In Louisville, lawyer McMurry says the whiskey industry, “has got its head in the sand” about the fungus issue. He insists producers should reduce or eliminate their “fugitive emissions” by installing regenerative thermal oxidizers (RTOs), which use combustion to break down ethanol vapors.
Although E. & J. Gallo has experimented with this technology at its wine and brandy production facilities in California, its applicability to whiskey maturation is by no means certain. And it is not cheap. Capital cost alone is estimated at about $400,000 per warehouse.
Most distilleries have dozens of warehouses so the total cost to retrofit maturation warehouses will run into the millions, plus annual maintenance and operating costs.

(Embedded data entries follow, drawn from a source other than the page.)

Definition with_isolate_ (v : ptr) (t : Thread) : Thread :=
  mkThread (id_ t) (thread_interrupt_callback_ t) (thread_interrupt_data_ t)
    v (heap_ t) (state_ t) (timeline_block_lock_ t)
    (store_buffer_block_ t) (log_ t) (vm_tag_ t) (cached_constant_ t)
    (runtime_entry_point_ t) (leaf_runtime_entry_point_ t) (handle_ t)
    (reusable_handle_scope_active_ t) (reusable_handles_ t).

Definition with_store_buffer_block_ (v : option (list RawObject))
    (t : Thread) : Thread :=
  mkThread (id_ t) (thread_interrupt_callback_ t) (thread_interrupt_data_ t)
    (isolate_ t) (heap_ t) (state_ t) (timeline_block_lock_ t)
    v (log_ t) (vm_tag_ t) (cached_constant_ t)
    (runtime_entry_point_ t) (leaf_runtime_entry_point_ t) (handle_ t)
    (reusable_handle_scope_active_ t) (reusable_handles_ t).

Definition with_thread_interrupter_ (callback data : ptr)
    (t : Thread) : Thread :=
  mkThread (id_ t) callback data
    (isolate_ t) (heap_ t) (state_ t) (timeline_block_lock_ t)
    (store_buffer_block_ t) (log_ t) (vm_tag_ t) (cached_constant_ t)
    (runtime_entry_point_ t) (leaf_runtime_entry_point_ t) (handle_ t)
    (reusable_handle_scope_active_ t) (reusable_handles_ t).

Definition with_reusable_handle_scope_active_
    (v : ReusableHandleKind -> bool) (t : Thread) : Thread :=
  mkThread (id_ t) (thread_interrupt_callback_ t) (thread_interrupt_data_ t)
    (isolate_ t) (heap_ t) (state_ t) (timeline_block_lock_ t)
    (store_buffer_block_ t) (log_ t) (vm_tag_ t) (cached_constant_ t)
    (runtime_entry_point_ t) (leaf_runtime_entry_point_ t) (handle_ t)
    v (reusable_handles_ t).

Definition with_reusable_handles_ (v : ptr -> RawObject)
    (t : Thread) : Thread :=
  mkThread (id_ t) (thread_interrupt_callback_ t) (thread_interrupt_data_ t)
    (isolate_ t) (heap_ t) (state_ t) (timeline_block_lock_ t)
    (store_buffer_block_ t) (log_ t) (vm_tag_ t) (cached_constant_ t)
    (runtime_entry_point_ t) (leaf_runtime_entry_point_ t) (handle_ t)
    (reusable_handle_scope_active_ t) v.

(** ** Inline member functions of the header *)

(** [Zone* zone() const]. *)
Definition zone (t : Thread) : ptr := State.zone (state_ t).

(** [Isolate* isolate() const]. *)
Definition isolate (t : Thread) : ptr := isolate_ t.

Definition top_exit_frame_info (t : Thread) : uword :=
  State.top_exit_frame_info (state_ t).

Definition top_resource (t : Thread) : ptr := State.top_resource (state_ t).

Definition set_top_resource (value : ptr) (t : Thread) : Thread :=
  with_state_ (State.set_top_resource value (state_ t)) t.

(** [int32_t no_handle_scope_depth() const]: the member is an [intptr_t],
    the result an [int32_t]. *)
Definition no_handle_scope_depth (t : Thread) : Z :=
  if DEBUG then wrap_int32 (State.no_handle_scope_depth (state_ t)) else 0.

Definition IncrementNoHandleScopeDepth (t : Thread) : option Thread :=
  if DEBUG then
    _ <- ASSERT (State.no_handle_scope_depth (state_ t) <? INT_MAX) ;;
    Some (with_state_
            (State.set_no_handle_scope_depth
               (wrap_signed kBitsPerWord
                  (State.no_handle_scope_depth (state_ t) + 1))
               (state_ t)) t)
  else Some t.

Definition DecrementNoHandleScopeDepth (t : Thread) : option Thread :=
  if DEBUG then
    _ <- ASSERT (State.no_handle_scope_depth (state_ t) >? 0) ;;
    Some (with_state_
            (State.set_no_handle_scope_depth
               (wrap_signed kBitsPerWord
                  (State.no_handle_scope_depth (state_ t) - 1))
               (state_ t)) t)
  else Some t.

Definition top_handle_scope (t : Thread) : ptr :=
  if DEBUG then State.top_handle_scope (state_ t) else 0.

Definition set_top_handle_scope (handle_scope : ptr) (t : Thread) : Thread :=
  if DEBUG then with_state_ (State.set_top_handle_scope handle_scope (state_ t)) t
  else t.

Definition no_safepoint_scope_depth (t : Thread) : Z :=
  if DEBUG then State.no_safepoint_scope_depth (state_ t) else 0.

Definition IncrementNoSafepointScopeDepth (t : Thread) : option Thread :=
  if DEBUG then
    _ <- ASSERT (State.no_safepoint_scope_depth (state_ t) <? INT_MAX) ;;
    Some (with_state_
            (State.set_no_safepoint_scope_depth
               (wrap_int32 (State.no_safepoint_scope_depth (state_ t) + 1))
               (state_ t)) t)
  else Some t.

Definition DecrementNoSafepointScopeDepth (t : Thread) : option Thread :=
  if DEBUG then
    _ <- ASSERT (State.no_safepoint_scope_depth (state_ t) >? 0) ;;
    Some (with_state_
            (State.set_no_safepoint_scope_depth
               (wrap_int32 (State.no_safepoint_scope_depth (state_ t) - 1))
               (state_ t)) t)
  else Some t.

Definition timeline_block (t : Thread) : ptr :=
  State.timeline_block (state_ t).

Definition set_timeline_block (block : ptr) (t : Thread) : Thread :=
  with_state_ (State.set_timeline_block block (state_ t)) t.

Definition long_jump_base (t : Thread) : ptr :=
  State.long_jump_base (state_ t).

Definition set_long_jump_base (value : ptr) (t : Thread) : Thread :=
  with_state_ (State.set_long_jump_base value (state_ t)) t.

Definition vm_tag (t : Thread) : uword := vm_tag_ t.

Definition set_vm_tag (tag : uword) (t : Thread) : Thread :=
  with_vm_tag_ tag t.

(** [ThreadId id() const]. *)
Definition id (t : Thread) : option ThreadId :=
  _ <- ASSERT (negb (id_ t =? kInvalidThreadId)) ;;
  Some (id_ t).

(** [REUSABLE_HANDLE_SCOPE_ACCESSORS(object)]; these members and
    [IsAnyReusableHandleScopeActive] are declared in [DEBUG] builds only. *)
Definition set_reusable_handle_scope_active (object : ReusableHandleKind)
    (value : bool) (t : Thread) : Thread :=
  with_reusable_handle_scope_active_
    (upd ReusableHandleKind_eqb (reusable_handle_scope_active_ t) object value)
    t.

Definition reusable_handle_scope_active (object : ReusableHandleKind)
    (t : Thread) : bool :=
  reusable_handle_scope_active_ t object.

(** The expansion of [IS_REUSABLE_HANDLE_SCOPE_ACTIVE] over a list of
    kinds: one [if (flag) return true;] per kind, then [return false]. *)
Fixpoint IS_REUSABLE_HANDLE_SCOPE_ACTIVE (objects : list ReusableHandleKind)
    (t : Thread) : bool :=
  match objects with
  | [] => false
  | object :: rest =>
      if reusable_handle_scope_active_ t object then true
      else IS_REUSABLE_HANDLE_SCOPE_ACTIVE rest t
  end.

Definition IsAnyReusableHandleScopeActive (t : Thread) : bool :=
  IS_REUSABLE_HANDLE_SCOPE_ACTIVE REUSABLE_HANDLE_LIST t.

(** [object& object##Handle() const { return *object##_handle_; }]. *)
Definition Handle (object : ReusableHandleKind) (t : Thread) : RawObject :=
  reusable_handles_ t (handle_ t object).

(** [memset(&state_, 0, sizeof(state_))]. *)
Definition ClearState (t : Thread) : Thread := with_state_ State.zero t.

Definition set_zone (zone : ptr) (t : Thread) : Thread :=
  with_state_ (State.set_zone zone (state_ t)) t.

Definition set_top_exit_frame_info (top_exit_frame_info : uword)
    (t : Thread) : Thread :=
  with_state_ (State.set_top_exit_frame_info top_exit_frame_info (state_ t)) t.

(** ** Static offset accessors

    [OFFSET_OF] (vm/globals.h) gives the byte offset of a member in its
    class; the layout is fixed by the compiler and taken as given. *)
Inductive ThreadMember : Type :=
| M_id_
| M_thread_interrupt_callback_
| M_thread_interrupt_data_
| M_isolate_
| M_heap_
| M_state_
| M_timeline_block_lock_
| M_store_buffer_block_
| M_log_
| M_vm_tag_
| M_cached_constant (c : CachedConstant)
| M_runtime_entry_point (name : RuntimeEntryName)
| M_leaf_runtime_entry_point (name : LeafRuntimeEntryName)
| M_handle (object : ReusableHandleKind)
| M_reusable_handle_scope_active (object : ReusableHandleKind)
| M_reusable_handles_.

Inductive StateMember : Type :=
| S_zone
| S_top_exit_frame_info
| S_top_resource
| S_timeline_block
| S_long_jump_base
| S_top_handle_scope
| S_no_handle_scope_depth
| S_no_safepoint_scope_depth.

Variable OFFSET_OF_Thread : ThreadMember -> Z.
Variable OFFSET_OF_State : StateMember -> Z.

Definition isolate_offset : Z := OFFSET_OF_Thread M_isolate_.

Definition store_buffer_block_offset : Z :=
  OFFSET_OF_Thread M_store_buffer_block_.

Definition top_exit_frame_info_offset : Z :=
  OFFSET_OF_Thread M_state_ + OFFSET_OF_State S_top_exit_frame_info.

Definition top_resource_offset : Z :=
  OFFSET_OF_Thread M_state_ + OFFSET_OF_State S_top_resource.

McMurry and others, such as the plaintiff in Tennessee, blithely throw out the RTO solution as if it is a sure, easy, and proportional fix. It is not. On top of the enormous cost, it is unproven technology. No one knows if it will work as intended, or at all.
Advocates for that solution also contend, without evidence, that RTOs won’t affect the whiskey. Producers rightly hesitate to alter any aspect of whiskey production, which is still mysterious in many ways.

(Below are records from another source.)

Lemma allocations_consecutive (reqs : list MintRequest) :
  forall sys : System,
    reconciledIn (history (mintAll reqs sys)) = [] ->
    allocations reqs sys = seq (counter sys) (length (allocations reqs sys))
    /\ counter (mintAll reqs sys) = counter sys + length (allocations reqs sys).
Proof.
  induction reqs as [| req rest IH]; intros sys Hnone.
  - cbn. split; [reflexivity | lia].
  - assert (Hrest : mintAll (req :: rest) sys = mintAll rest (snd (mint req sys)))
      by reflexivity.
    rewrite Hrest in *.
    destruct (IH _ Hnone) as [IHseq IHcount].
    destruct (mintAll_history_grows rest (snd (mint req sys))) as [ext Hext].
    destruct (mint_allocation_step req sys) as (evs & Hevs & Hstep).
    assert (Hrec : reconciliations evs = []).
    { rewrite Hext, Hevs, !reconciledIn_app, reconciledIn_tagged in Hnone.
      apply app_eq_nil in Hnone as [Hnone _].
      by apply app_eq_nil in Hnone as [_ Hnone]. }
    cbn [Core.allocations].
    destruct (allocatedBy req sys) as [n |].
    + destruct Hstep as [-> Hcount]. specialize (Hcount Hrec).
      rewrite Hcount in IHseq, IHcount. cbn [length seq]. split.
      * f_equal. exact IHseq.
      * lia.
    + rewrite Hstep in IHseq, IHcount. split; assumption.
Qed.


End NonceSequenceFacts.

(** *** The specification's examples, run on the model *)

Section CoreExamples.

Import Core.

(** Two timeouts, then acceptance: three attempts with the same envelope, the
    waits doubling, no reconciliation. *)
Example demo_submit_slow :
  submit Demo.config Demo.policy Demo.slowRelay Demo.onChainNonce Demo.jitter
         Demo.envelope5 0 {["minter" := 6]}
  = (Ok "t1",
     [Attempt 0 Demo.envelope5 (TransientFailure Timeout); Backoff 1;
      Attempt 1 Demo.envelope5 (TransientFailure Timeout); Backoff 2;
      Attempt 3 Demo.envelope5 (Accepted "t1")],
     {["minter" := 6]}).
Proof. vm_compute. reflexivity. Qed.

(** The relay is never reachable: after the third attempt the attempts are
    exhausted and [submit] fails with [RelayUnavailable]. *)
Example demo_submit_dead :
  fst (submit Demo.config Demo.policy Demo.deadRelay Demo.onChainNonce Demo.jitter
         Demo.envelope5 0 {["minter" := 6]})
  = (Fail RelayUnavailable,
     [Attempt 0 Demo.envelope5 (TransientFailure ConnectionError); Backoff 1;
      Attempt 1 Demo.envelope5 (TransientFailure ConnectionError); Backoff 2;
      Attempt 3 Demo.envelope5 (TransientFailure ConnectionError)]).
Proof. vm_compute. reflexivity. Qed.

(** A server error is retried; the permanent rejection that follows is not:
    [RelayRejected], one reconciliation, the counter set to the chain's 9. *)
Example demo_submit_rejected :
  submit Demo.config Demo.policy Demo.strictRelay Demo.onChainNonce Demo.jitter
         Demo.envelope5 0 {["minter" := 6]}
  = (Fail RelayRejected,
     [Attempt 0 Demo.envelope5 (TransientFailure ServerError); Backoff 1;
      Attempt 1 Demo.envelope5 (Rejection "nonce consumed");
      Reconciled "minter" 9],
     {["minter" := 9]}).
Proof. vm_compute. reflexivity. Qed.

(** The first example of section 8: the request of key [k1] gets nonce 5 and
    handle [t1]; the same request again gets [t1] from the ledger, no nonce 6
    is allocated and nothing more is put on the wire. *)
Example demo_mint_twice :
  let '(r1, s1) := Demo.mintWith Demo.slowRelay Demo.request Demo.at5 in
  let '(r2, s2) := Demo.mintWith Demo.slowRelay Demo.request s1 in
  r1 = Ok (Some "t1", Submitted)
  /\ r2 = Ok (Some "t1", Submitted)
  /\ nextUnused "minter" (nonceLedger s1) = 6
  /\ nextUnused "minter" (nonceLedger s2) = 6
  /\ attemptsOf "k1" (history s2) = [Demo.envelope5; Demo.envelope5; Demo.envelope5].
Proof. vm_compute. repeat split; reflexivity. Qed.

(** The second example of section 8: [count] is 2 with one token URI; the
    request fails with [InvalidRequest] and the counter stays at 5. *)
Example demo_mint_mismatch :
  let '(r, s) := Demo.mintWith Demo.slowRelay Demo.mismatch Demo.at5 in
  r = Fail InvalidRequest
  /\ nextUnused "minter" (nonceLedger s) = 5
  /\ history s = [].
Proof. vm_compute. repeat split; reflexivity. Qed.

End CoreExamples.

(** *** The theorems with hypotheses, at concrete inputs *)

Section Witnesses.

Import Core.



(** C5 at a concrete run: the request of key [k1] is minted twice on a
    relay that times out twice before accepting; three attempts are on the
    wire for [k1], all of them the one envelope signed for nonce 0. *)
Lemma envelope_is_never_resigned_witness :
  attemptsOf "k1"
    (history (Demo.mintAllWith Demo.slowRelay [Demo.request; Demo.request] initial))
    = [Demo.envelopeAt 0; Demo.envelopeAt 0; Demo.envelopeAt 0]
  /\ signature (Demo.envelopeAt 0) = signature (Demo.envelopeAt 0)
  /\ payload (Demo.envelopeAt 0) = payload (Demo.envelopeAt 0).
Proof.
  split.
  - vm_compute. reflexivity.
  - apply (envelope_is_never_resigned Demo.config Demo.policy Demo.wellFormed
             Demo.encodeCall Demo.signWith Demo.keyAccessible Demo.storageOk
             Demo.slowRelay Demo.onChainNonce Demo.jitter
             [Demo.request; Demo.request] "k1");
      vm_compute; left; reflexivity.
Defined.


(** C8 at a concrete relay view: the submission is pending until time 10;
    waiting 3 units from time 0 returns [StillPending]. *)
Lemma awaitTerminal_times_out_pending_witness :
  awaitTerminal Demo.poll "t1" 3 0 = StillPending
  /\ isTerminalOutcome (awaitTerminal Demo.poll "t1" 3 0) = false
  /\ forall later : nat,
       awaitTerminal Demo.poll "t1" (3 + later) 0 =
         awaitTerminal Demo.poll "t1" later (0 + 3).
Proof.
  apply (awaitTerminal_times_out_pending Demo.poll "t1" 3 0).
  intros t Ht. unfold Demo.poll.
  destruct (Nat.ltb_spec t 10) as [_ | Hge]; [reflexivity | lia].
Defined.

(** Polling again later reaches the terminal outcome. *)
Example demo_poll_again :
  awaitTerminal Demo.poll "t1" 3 0 = StillPending
  /\ awaitTerminal Demo.poll "t1" 10 3 = ReachedMined "block 42".
Proof. split; reflexivity. Qed.

End Witnesses.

“Fugitive emissions” is an awkward and deliberately sinister-sounding way to describe what happens in a whiskey warehouse, as the term usually refers to unintended emissions caused by leaks or other equipment malfunctions.
In a maturation warehouse, emissions are intentional, but the permits under which producers operate classify them as “fugitive” because the sources are dispersed. Vapors are released into the atmosphere from deliberately porous containers stored in deliberately porous buildings.
Because emissions enter the atmosphere in this dispersed way, for oxidizers to work some sort of collection system would have to be created to channel emissions into the devices. This would increase the cost and risk altering the way whiskey naturally ages.
Even if RTOs or some other technology can be found to control the fungus without hurting the whiskey, to what end? To clean up a little harmless dirt? What if controlling this harmless, natural flora through some novel technological fix causes some other, unforeseen ecological harm? When you indulge in speculation untethered to facts or science, anything is possible.